Being overly protective can backfire. That’s a lesson that many parents have learned and cancer biologists are beginning to recognize.
Killing off damaged cells is supposed to help protect against cancer, but two new studies show that a massive die-off can lead to the disease instead. The findings, published in the August 1 Genes & Development, may have implications for certain types of cancer therapies, including radiation treatment.
Previous research has demonstrated the importance of p53, a protein that acts as a cell’s security system. The protein senses when a cell is under extreme stress, such as that caused by DNA damage, and dispatches other proteins to deal with the problem in several ways. Some of p53’s minions halt cell growth while others attempt to repair the damage. When all else fails, p53 unleashes Puma, a protein that sets in motion a cell-suicide program called apoptosis.
Apoptosis has long been thought to be one of the most important defenses against cancer, perhaps the most important. So researchers fully expected that mice lacking the Puma protein, and thus the ability to kill damaged cells, would be highly susceptible to cancer after radiation treatment. But in science, even when the result seems like a foregone conclusion, the experiment still has to be done.
So two groups of researchers independently tested the ability of mice genetically engineered to lack the Puma protein to withstand repeated rounds of cancer-inducing radiation exposure.
“It seemed a good way to give a Ph.D. student a solid, but not overly exciting paper,” says Andreas Strasser, a cancer biologist at the Walter and Eliza Hall Institute of Medical Research in Melbourne, Australia, who led one of the groups.
Instead of being riddled with cancer, mice lacking Puma “got no tumors at all” after repeated rounds of radiation exposure, Strasser says.
That left researchers with two possibilities: “Either you’ve snuffed up badly, or something exciting is going on,” he says. Repeating the experiment gave the same result; mice lacking Puma seemed impervious to DNA damage caused by radiation. Another group led by Andreas Villunger, a molecular biologist at Innsbruck Medical University in Austria, found the same result independently.

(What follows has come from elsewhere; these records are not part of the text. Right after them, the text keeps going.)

Lemma leb_refl v : is_nan v = false -> (v <=? v) = true.
Proof.
  unfold is_nan. rewrite FloatAxioms.eqb_spec, FloatAxioms.leb_spec.
  unfold SFeqb, SFleb. destruct (SFcompare (Prim2SF v) (Prim2SF v)) as [[ | | ] | ];
    simpl; congruence.
Qed.

Lemma leb_infinity v : (v <=? infinity) = negb (is_nan v).
Proof.
  unfold is_nan. rewrite FloatAxioms.eqb_spec, FloatAxioms.leb_spec.
  change (Prim2SF infinity) with (S754_infinity false).
  destruct (Prim2SF v) as [ s | s | | s m e ]; cbn; try reflexivity.
  - now destruct s.
  - change (PosDef.Pos.compare_cont Eq) with Pos.compare.
    rewrite Z.compare_refl, Pos.compare_refl. now destruct s.
Qed.

Lemma taken_nan_bound bound values : is_nan bound = true -> taken bound values = 0%nat.
Proof.
  intros Hnan. unfold taken. induction values as [ | v vs IH ]; simpl; [ reflexivity | ].
  now rewrite (leb_not_nan_r v bound Hnan).
Qed.

Lemma taken_infinity values :
  taken infinity values = length (List.filter (fun v => negb (is_nan v)) values).
Proof.
  unfold taken. induction values as [ | v vs IH ]; simpl; [ reflexivity | ].
  rewrite leb_infinity. destruct (negb (is_nan v)); simpl; now rewrite IH.
Qed.

(** X18.  The bounds are inclusive, a NaN bound is a dead bucket, and a
    [+Inf] bound is a bucket for everything: in a constructed histogram,
    after any observations, observing a value equal to a bound increments
    that bound's bucket; the bucket of a NaN bound still counts nothing; and
    the bucket of a [+Inf] bound has been incremented once for every
    observed value that is not NaN. *)
Theorem X18_bucket_edges
    (name : string) (boundaries observed : list float) (i : nat) (bound : float) :
  Float64.Float64s boundaries !! i = Some bound ->
  exists h,
    observe_all (NewHistogram name boundaries) observed = Some h /\
    Buckets h !! i = Some bound /\
    (is_nan bound = false ->
     exists h' c, Observe h bound = Some h' /\
                  counts h !! i = Some c /\ counts h' !! i = Some (c + 1)) /\
    (is_nan bound = true -> counts h !! i = Some 0) /\
    (bound = infinity ->
     counts h !! i =
     Some (incremented (length (List.filter (fun v => negb (is_nan v)) observed)) 0)).
Proof.
  intros Hi.
  assert (Hne : boundaries <> [])
    by (intros ->; rewrite Float64s_empty in Hi; discriminate).
  destruct (histogram_history name boundaries observed Hne)
    as (h & Hrun & _ & Hb & Hl & _ & _ & Hhist).
  exists h. split; [ exact Hrun | ]. unfold Buckets. rewrite Hb.
  split; [ exact Hi | ]. split; [ | split ].
  - intros Hnum.
    assert (Hbh : buckets h <> []) by (rewrite Hb; intros E; now apply Float64s_nil in E).
    assert (Hwf : length (counts h) = length (buckets h))
      by (rewrite Hb, Float64s_length; exact Hl).
    destruct (Observe_spec h bound Hbh Hwf) as (cs' & Hobs & _ & Hat).
    rewrite Hb in Hat. destruct (Hat i bound Hi) as (c & Hc & Hc').
    rewrite (leb_refl bound Hnum) in Hc'.
    eexists _, c. split; [ exact Hobs | ]. split; [ exact Hc | exact Hc' ].
  - intros Hnan. rewrite (Hhist i bound Hi), (taken_nan_bound bound observed Hnan).
    reflexivity.
  - intros ->. now rewrite (Hhist i infinity Hi), taken_infinity.
Qed.

End BucketEdges.

Lemma X18_bucket_edges_witness :
  Float64.Float64s [1.0; infinity]%float !! 1%nat = Some infinity /\
  exists h,
    HistogramMetric.observe_all (NewHistogram "h" [1.0; infinity]%float)
      [0.5; nan; 7]%float = Some h /\
    HistogramMetric.counts h !! 1%nat = Some 2%float.
Proof.
  split; [ reflexivity | ].
  destruct (@X18_bucket_edges insertion_sort "h" [1.0; infinity]%float [0.5; nan; 7]%float
              1 infinity ltac:(vm_compute; reflexivity))
    as (h & Hrun & _ & _ & _ & Hinf).
  exists h. split; [ exact Hrun | ]. exact (Hinf eq_refl).
Defined.

Lemma C4_reporter_hands_live_map_witness :
  0 < 1000000000 /\
  exists l,
    StartReporter 1000000000 ([] : Recorder) = Some l /\
    Loop.step Loop.tick l init_store
    = Some (Loop.mk [Collector.metrics globalCollector] true, init_store).
Proof.
  split; [ reflexivity | ].
  apply (proj1 C4_reporter_hands_live_map 1000000000 [] init_store).
  reflexivity.
Defined.

Lemma X17_reports_until_stop_witness :
  0 < 1000000000 /\
  exists l,
    StartReporter 1000000000 ([] : Recorder) = Some l /\
    Loop.run [Loop.tick; Loop.tick; Loop.stop; Loop.tick] l init_store
    = Some (Loop.mk [Collector.metrics globalCollector; Collector.metrics globalCollector]
                    false,
            init_store).
Proof.
  split; [ reflexivity | ].
  destruct (proj2 (X17_reports_until_stop 1000000000
                     [Loop.tick; Loop.tick; Loop.stop; Loop.tick]
                     ([] : Recorder) init_store) eq_refl) as (l & Hl & Hrun).
  exists l. split; [ exact Hl | exact Hrun ].
Defined.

“The fact that this was found by both groups separately gives added credibility” to the result, says Robert Weinberg, a molecular cancer researcher at MIT’s Whitehead Institute for Biomedical Research in Cambridge, Mass.
But mice with intact Puma — which should have been protected against cancer — developed lymphoma after a couple of rounds of radiation. Both groups of researchers traced the source of the lymphoma to overworked stem cells in the bone marrow.
Under normal conditions, radiation causes so much damage to DNA that blood cells can’t cope and turn on Puma’s cell-suicide program. In that way, about 80 percent of mature blood cells die after a massive dose of radiation.
Surviving stem cells have to “first deal with the DNA damage from radiation, and then they have to expand [their numbers] and regenerate like crazy making new blood cells to save the animal from anemia,” says Villunger. The pressure to reproduce many blood cells quickly puts stress on stem cells and may result in mutations that could lead to cancer the next time stem cells have to work that hard.
Stem cells in mice lacking Puma are spared from the heavy work load, because mature cells survive the radiation onslaught. When Strasser’s group killed off mature blood cells in the mice lacking Puma with drugs called glucocorticoids, the mice got lymphoma, indicating that it’s the initial apoptosis-induced die-off of mature cells and subsequent overworking and overstressing of stem cells that causes the cancer.
The results may help explain why children cured of leukemia often develop other types of cancer 20 or 30 years later, Villunger says. About 15 percent of new cancer cases are new types of tumors arising in cancer survivors, he says. That suggests that the tumors could be related to aggressive treatment of the first cancer, and could mean that doctors should reevaluate how hard they should hit tumors with chemotherapy drugs or radiation.
Of course, “how to deal with this in real life with the patient next to you is complicated,” Villunger says.